We fished Big Lake with the inimitable guide Cinda Howard in her beautiful wooden boat, and learned a great deal about casting in the wind. And we fished Luna Lake, and caught a bunch of Cutthroat Trout.

It was a beautiful trip.

But getting to this point was not easy; trailering is a lot of work. And the older you get, the harder the work becomes. Backing into your spot at the end of a long drive, for example, can be a major frustration, even though we have a pretty good system, because every guy within running distance wants to “help” and share his technique. Then it’s time to make sure your baby is straight, so you don’t have trouble walking around inside or sleeping. And then there are the hook-ups, which provide extra electricity, unlimited water, and sewer service.

While Gene is getting us situated, I usually unpack the car, put things away, make the bed, and get dinner ready. And after a glass of wine, life is good again. We were glad to be there. Fall in Greer is spectacular!

But when it was time to leave, it was hook-up time. And when your man has to use a long metal lever to lift the stabilizer bars up and into position, and then jump up and down on them to get them to lock in, and then, after washing up, climb into the driver’s seat and drive you home through some pretty difficult passages, well…. let’s just say we had an epiphany coming home: we’ve finished this chapter in our lives.

We will continue to travel, but not pulling a trailer, at least not often. And since I’ve always wanted an Airstream, Gene came up with the brilliant idea of buying one and leaving it up in Greer. And we can continue to fish, hike and bird, but it will be a lot easier in a 30-footer with a bed that stays made, closet space, and room to cook. And we can just drive up and back, and not fuss with anything. It’ll be like having a cabin without all the details.

It’s been a lovely adventure, exploring Arizona in a trailer. But we’re 73 now, and it’s time to get real. And that means tweaking the way we travel. We don’t have to give up being embedded in nature; we just need to get there differently. Key takeaway: “Be flexible; it keeps you in the game.”

And to my young friends who are looking forward to retirement and doing something similar, I hope you’re asking yourselves, “What am I waiting for?”

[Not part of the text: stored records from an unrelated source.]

(** [nextMessages] is set by the updater: it still is null when the updater waits for the
    render, and the ref and the content set are then left alone. *)
Definition fetchOlderMessages_then (h : Hook) (conversation : Conversation)
    (controller : option nat) (reply : option Response) : Hook :=
  let h :=
    match reply with
    | None => h
    | Some r =>
      if negb (h.(hk_fetchingConversationId) ≟ Some conversation.(cv_id)) then h else
      let '(dataWithPendingAck, p) := apply_acks h.(hk_pendingAcks) r.(rs_messages) in
      let h := h <| hk_pendingAcks := p |> in
      let h :=
        match appendUniqueMessages h.(hk_messages) dataWithPendingAck with
        | Some merged =>
          let nextMessages := if h.(hk_updatesQueued) then None else Some merged in
          let h := h <| hk_messages := merged |> in
          match nextMessages with
          | Some nextMessages => syncSeenContent (h <| hk_messagesRef := nextMessages |>) nextMessages
          | None => h
          end
        | None => h
        end in
      h <| hk_hasOlderMessages := full_page dataWithPendingAck |>
    end in
  h <| hk_olderAbortController := release h.(hk_olderAbortController) controller |>
    <| hk_loadingOlderRef := false |> <| hk_loadingOlder := false |>.

Definition fetchNewerMessages (h : Hook) : Hook :=
  if negb (isMessageConversation h.(hk_activeConversation)) || h.(hk_loadingNewerRef)
     || negb h.(hk_hasNewerMessagesRef) then h else
  match h.(hk_activeConversation), newest_message h.(hk_messagesRef) with
  | Some conversation, Some newestMessage =>
    let h := h <| hk_loadingNewerRef := true |> <| hk_loadingNewer := true |> in
    let '(controller, h) := new_controller h in
    let h := h <| hk_newerAbortController := Some controller |> in
    send h {| rq_then := KNewer; rq_conversation := conversation;
              rq_type := wire_type conversation; rq_cursor := Some (cursor_of newestMessage);
              rq_signal := Some controller |}
  | _, _ => h
  end.

Definition unseen (seen : gset jstr) (data : list Message) : list Message :=
  filter (fun msg => getMessageContentKey msg ∉ seen) data.

Definition fetchNewerMessages_then (h : Hook) (conversation : Conversation)
    (controller : option nat) (reply : option Response) : Hook :=
  let h :=
    match reply with
    | None => h
    | Some r =>
      if negb (h.(hk_fetchingConversationId) ≟ Some conversation.(cv_id)) then h else
      let '(dataWithPendingAck, p) := apply_acks h.(hk_pendingAcks) r.(rs_messages) in
      let h := h <| hk_pendingAcks := p |> in
      let newMessages := unseen h.(hk_seenMessageContent) dataWithPendingAck in
      let h := h <| hk_messages := h.(hk_messages) ++ newMessages |>
                 <| hk_seenMessageContent := content_keys newMessages ∪ h.(hk_seenMessageContent) |> in
      let stillHasNewerMessages := full_page dataWithPendingAck in
      let h := h <| hk_hasNewerMessages := stillHasNewerMessages |> in
      if negb stillHasNewerMessages && h.(hk_pendingReconnectReconcile) then
        let h := h <| hk_pendingReconnectReconcile := false |> in
        let '(reconcileController, h) := new_controller h in
        next_reconcile h conversation reconcileController
      else h
    end in
  h <| hk_newerAbortController := release h.(hk_newerAbortController) controller |>
    <| hk_loadingNewerRef := false |> <| hk_loadingNewer := false |>.

(** ** Reloading and reconnecting *)

Definition jumpToBottom (h : Hook) : Hook :=
  match h.(hk_activeConversation) with
  | None => h
  | Some conversation =>
    let h := h <| hk_hasNewerMessages := false |>
               <| hk_cache := cache_remove h.(hk_cache) conversation.(cv_id) |> in
    fetchLatestMessages h true None
  end.

Definition reloadCurrentConversation (h : Hook) : Hook :=
  match h.(hk_activeConversation) with
  | Some conversation =>
    if isMessageConversation (Some conversation) then
      h <| hk_hasNewerMessages := false |>
        <| hk_cache := cache_remove h.(hk_cache) conversation.(cv_id) |>
        <| hk_reloadVersion := h.(hk_reloadVersion) + 1 |>
    else h
  | None => h
  end.

Definition reconcileOnReconnect (h : Hook) : Hook :=
  match h.(hk_activeConversation) with
  | Some current =>
    if negb (isMessageConversation (Some current)) then h
    else if h.(hk_hasNewerMessagesRef) then h <| hk_pendingReconnectReconcile := true |>
    else
      let h := h <| hk_pendingReconnectReconcile := false |> in
      let '(controller, h) := new_controller h in
      next_reconcile h current controller
  | None => h
  end.

(** ** The effect on a switch of conversation, target or reload version *)

(** [if (id)] on an id: absent and 0 are false. *)
Definition truthy_id (id : option Z) : option Z :=
  match id with Some 0 => None | _ => id end.

Definition abort_all (h : Hook) : Hook :=
  let h := abort h h.(hk_abortController) in
  let h := abort h h.(hk_olderAbortController) in
  let h := abort h h.(hk_newerAbortController) in
  h <| hk_olderAbortController := None |> <| hk_newerAbortController := None |>.

(** Handing the list of the conversation that is left to the cache. *)
Definition hand_to_cache (h : Hook) (prevId : option jstr) (conversationChanged : bool) : Hook :=
  match prevId with
  | Some ((_ :: _) as id) =>
    if conversationChanged && (0 <? len h.(hk_messagesRef)) && negb h.(hk_hasNewerMessagesRef)
    then h <| hk_cache := cache_set h.(hk_cache) id
                {| ce_messages := h.(hk_messagesRef);
                   ce_hasOlderMessages := h.(hk_hasOlderMessagesRef) |} |>
    else h
  | _ => h
  end.

(** Loading the conversation that is entered. *)
Definition enter_conversation (h : Hook) (conversation : Conversation) : Hook :=
  let '(controller, h) := new_controller h in
  let h := h <| hk_abortController := Some controller |> in
  match truthy_id h.(hk_targetMessageId) with
  | Some targetMessageId =>
    let h := h <| hk_messagesLoading := true |> <| hk_messages := [] |> in
    send h {| rq_then := KAround; rq_conversation := conversation;
              rq_type := wire_type conversation; rq_cursor := Some (targetMessageId, 0);
              rq_signal := Some controller |}
  | None =>
    let '(cached, c) := cache_get h.(hk_cache) conversation.(cv_id) in
    let h := h <| hk_cache := c |> in
    match cached with
    | Some entry =>
      let h := h <| hk_messages := entry.(ce_messages) |>
                 <| hk_seenMessageContent := content_keys entry.(ce_messages) |>
                 <| hk_hasOlderMessages := entry.(ce_hasOlderMessages) |>
                 <| hk_messagesLoading := false |> in
      next_reconcile h conversation controller
    | None => fetchLatestMessages h true (Some controller)
    end
  end.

Epilogue: It took three months to find our “dream cabin on wheels,” but last week we drove to Las Vegas and bought a 2016 30’ Airstream Flying Cloud. The dealership is delivering it on January 17th. We’ll store it in Mesa, Arizona, until May, then take it to Greer. Yes, we’re thrilled!

https://www.facebook.com/pauline.hechler/

4 thoughts on “An Epiphany

  1. Wonderful!

    Airstreams are better built than most of the world’s houses. Some dear friends of mine have one and they love theirs. You’ll love yours, more and more as time goes on, as well.

    Jan and I had a Jayco for a while that we loved – but for the same reasons as Pauline and Gene, let it go.

    Time to let go can also be a time for celebration, as you and Gene have so wisely discovered. Thanks for including us in your celebration.